What the exercise asks
Please give back only the lines below from the one containing "authenticate props = Undefined ->" to the one containing "(** C8: submitting", each repeated word for word, both ends included.

Data excerpts
(** C7: when the configuration flags a missing secret, the fixed
    secret-missing warning (the danger span with that text) is in the
    composed list, whatever the state, the status and the other props. *)
Theorem secretMissing_warning_present (cfg : AuthenticationConfig)
    (props : LoginProps) (st : LoginState) :
  secretMissing cfg = true ->
  In (Span secretMissingWarning "#c00" ExclamationCircleIcon secretMissingWarning)
     (getHelperMessage cfg props st).
Proof.
  intro H. unfold getHelperMessage. rewrite H. cbn [negb andb].
  change (renderMessage props st (Some secretMissingWarning) (Some "danger"))
    with (Span secretMissingWarning "#c00" ExclamationCircleIcon secretMissingWarning).
  destruct (truthyOpt (postLoginErrorMsg props));
    destruct (LoginStatus_eqb (status props) expired);
    destruct (showHelperText st);
    cbv zeta; repeat first [apply in_push_last | apply in_push].
Qed.

Lemma secretMissing_warning_present_witness :
  In (Span secretMissingWarning "#c00" ExclamationCircleIcon secretMissingWarning)
     (getHelperMessage noSecretConfig errorProps constructor).
Proof.
  apply secretMissing_warning_present. reflexivity.
Defined.

(** ** Submit under the credential form *)

(** C2: with the credential form, a supplied [authenticate] and both
    inputs non-empty, a submit returns having called [authenticate] exactly
    once, with the username and password of the state, and the merged state
    has [showHelperText] false and [errorInput] cleared. *)
Theorem submit_filled_authenticates (m : UpdateMode) (cfg : AuthenticationConfig)
    (props : LoginProps) (st : LoginState) :
  strategy cfg = login ->
  authenticate props = Supplied ->
  truthy (username st) = true ->
  truthy (password st) = true ->
  let o := fire m cfg props Submit st in
  threw o = false /\
  log (worldOf o) = [PreventDefault; Authenticate (username st) (password st)] /\
  authenticateCalls (log (worldOf o)) = [(username st, password st)] /\
  showHelperText (submit m cfg props st) = false /\
  errorInput (submit m cfg props st) = Some "".
Proof.
  intros Hs Ha Hu Hp. open_config cfg.
  destruct props as [? ? a ? ?]; simpl in Ha; subst a.
  destruct m; open_state st; try discriminate;
    repeat split; reflexivity.
Qed.

Lemma submit_filled_authenticates_witness :
  authenticateCalls
    (log (worldOf (fire Batched loginConfig idleProps Submit (typed "admin" "s3cret"))))
  = [("admin", "s3cret")]
  /\ showHelperText (submit Batched loginConfig idleProps (typed "admin" "s3cret")) = false
  /\ errorInput (submit Batched loginConfig idleProps (typed "admin" "s3cret")) = Some "".
Proof.
  destruct (submit_filled_authenticates Batched loginConfig idleProps
              (typed "admin" "s3cret") eq_refl eq_refl eq_refl eq_refl)
    as (_ & _ & Hc & Hh & He).
  exact (conj Hc (conj Hh He)).
Defined.

(** C3: with the credential form and at least one input empty, a submit
    returns without calling [authenticate]; the merged state has both
    validity flags false, [showHelperText] true, and [errorInput] is the
    fixed prefix followed by the variant for the empty fields: both, the
    password only, the username only. *)
Theorem submit_missing_input_rejected (m : UpdateMode) (cfg : AuthenticationConfig)
    (props : LoginProps) (st : LoginState) :
  strategy cfg = login ->
  truthy (username st) && truthy (password st) = false ->
  let o := fire m cfg props Submit st in
  let st' := submit m cfg props st in
  threw o = false /\
  authenticateCalls (log (worldOf o)) = [] /\
  log (worldOf o) = [PreventDefault] /\
  isValidUsername st' = false /\
  isValidPassword st' = false /\
  showHelperText st' = true /\
  (username st = "" -> password st = "" ->
   errorInput st' = Some ("无效的登录凭证。" ++ "用户名和密码为必填项。")%string) /\
  (username st <> "" -> password st = "" ->
   errorInput st' = Some ("无效的登录凭证。" ++ "密码是必填项。")%string) /\
  (username st = "" -> password st <> "" ->
   errorInput st' = Some ("无效的登录凭证。" ++ "用户名是必填项。")%string).
Proof.
  intros Hs He. open_config cfg.
  destruct props as [? ? [] ? ?]; destruct m; open_state st;
    try discriminate He;
    repeat split; intros; try reflexivity; try congruence.
Qed.

Lemma submit_missing_input_rejected_witness :
  authenticateCalls
    (log (worldOf (fire Batched loginConfig idleProps Submit (typed "admin" "")))) = []
  /\ showHelperText (submit Batched loginConfig idleProps (typed "admin" "")) = true
  /\ errorInput (submit Batched loginConfig idleProps (typed "admin" ""))
     = Some ("无效的登录凭证。" ++ "密码是必填项。")%string.
Proof.
  destruct (submit_missing_input_rejected Batched loginConfig idleProps
              (typed "admin" "") eq_refl eq_refl)
    as (_ & Hc & _ & _ & _ & Hh & _ & Hp & _).
  refine (conj Hc (conj Hh (Hp _ eq_refl))).
  discriminate.
Defined.

(** C10: with the credential form, both inputs non-empty and the
    [authenticate] prop undefined, a submit returns without an error and
    without calling [authenticate]; it takes the validation-failure branch:
    [showHelperText] true, [errorInput] the invalid-credentials message
    (with the password variant, the username being non-empty), both
    validity flags false, while [filledInputs] is true. *)
Theorem submit_without_authenticate (m : UpdateMode) (cfg : AuthenticationConfig)
    (props : LoginProps) (st : LoginState) :
  strategy cfg = login ->
  authenticate props = Undefined ->
  truthy (username st) = true ->
  truthy (password st) = true ->
  let o := fire m cfg props Submit st in
  let st' := submit m cfg props st in
  threw o = false /\
  authenticateCalls (log (worldOf o)) = [] /\
  showHelperText st' = true /\
  errorInput st' = Some ("无效的登录凭证。" ++ "密码是必填项。")%string /\
  isValidUsername st' = false /\
  isValidPassword st' = false /\
  filledInputs st' = true.
Proof.
  intros Hs Ha Hu Hp. open_config cfg.
  destruct props as [? ? a ? ?]; simpl in Ha; subst a.
  destruct m; open_state st; try discriminate;
    repeat split; reflexivity.
Qed.

Lemma submit_without_authenticate_witness :
  threw (fire Immediate loginConfig unwiredProps Submit (typed "admin" "s3cret")) = false
  /\ showHelperText (submit Immediate loginConfig unwiredProps (typed "admin" "s3cret")) = true
  /\ filledInputs (submit Immediate loginConfig unwiredProps (typed "admin" "s3cret")) = true.
Proof.
  destruct (submit_without_authenticate Immediate loginConfig unwiredProps
              (typed "admin" "s3cret") eq_refl eq_refl eq_refl eq_refl)
    as (Ht & _ & Hh & _ & _ & _ & Hf).
  exact (conj Ht (conj Hh Hf)).
Defined.

(** C8: submitting with an empty input is idempotent.  From any state
    with at least one input empty, a second submit gives the same
    [errorInput] and the same validity flags as the first (indeed the same
    state): the message is overwritten, never extended. *)
Theorem submit_invalid_idempotent (m1 m2 : UpdateMode) (cfg : AuthenticationConfig)
    (props1 props2 : LoginProps) (st : LoginState) :
  truthy (username st) && truthy (password st) = false ->
  let once := submit m1 cfg props1 st in
  let twice := submit m2 cfg props2 once in
  errorInput twice = errorInput once /\
  isValidUsername twice = isValidUsername once /\
  isValidPassword twice = isValidPassword once /\
  twice = once.
Proof.
  intros He once twice.
  assert (Heq : twice = once).
  { unfold twice, once, submit.
    destruct (strategy cfg) eqn:Hs.
    - rewrite !(submit_login_state _ cfg _ _ Hs).
      rewrite He. cbn [andb username password]. rewrite He. reflexivity.
    - rewrite !(submit_openshift_state _ cfg _ _ Hs). reflexivity. }
  rewrite Heq. repeat split.
Qed.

Task response
  authenticate props = Undefined ->
  truthy (username st) = true ->
  truthy (password st) = true ->
  let o := fire m cfg props Submit st in
  let st' := submit m cfg props st in
  threw o = false /\
  authenticateCalls (log (worldOf o)) = [] /\
  showHelperText st' = true /\
  errorInput st' = Some ("无效的登录凭证。" ++ "密码是必填项。")%string /\
  isValidUsername st' = false /\
  isValidPassword st' = false /\
  filledInputs st' = true.
Proof.
  intros Hs Ha Hu Hp. open_config cfg.
  destruct props as [? ? a ? ?]; simpl in Ha; subst a.
  destruct m; open_state st; try discriminate;
    repeat split; reflexivity.
Qed.

Lemma submit_without_authenticate_witness :
  threw (fire Immediate loginConfig unwiredProps Submit (typed "admin" "s3cret")) = false
  /\ showHelperText (submit Immediate loginConfig unwiredProps (typed "admin" "s3cret")) = true
  /\ filledInputs (submit Immediate loginConfig unwiredProps (typed "admin" "s3cret")) = true.
Proof.
  destruct (submit_without_authenticate Immediate loginConfig unwiredProps
              (typed "admin" "s3cret") eq_refl eq_refl eq_refl eq_refl)
    as (Ht & _ & Hh & _ & _ & _ & Hf).
  exact (conj Ht (conj Hh Hf)).
Defined.

(** C8: submitting with an empty input is idempotent.  From any state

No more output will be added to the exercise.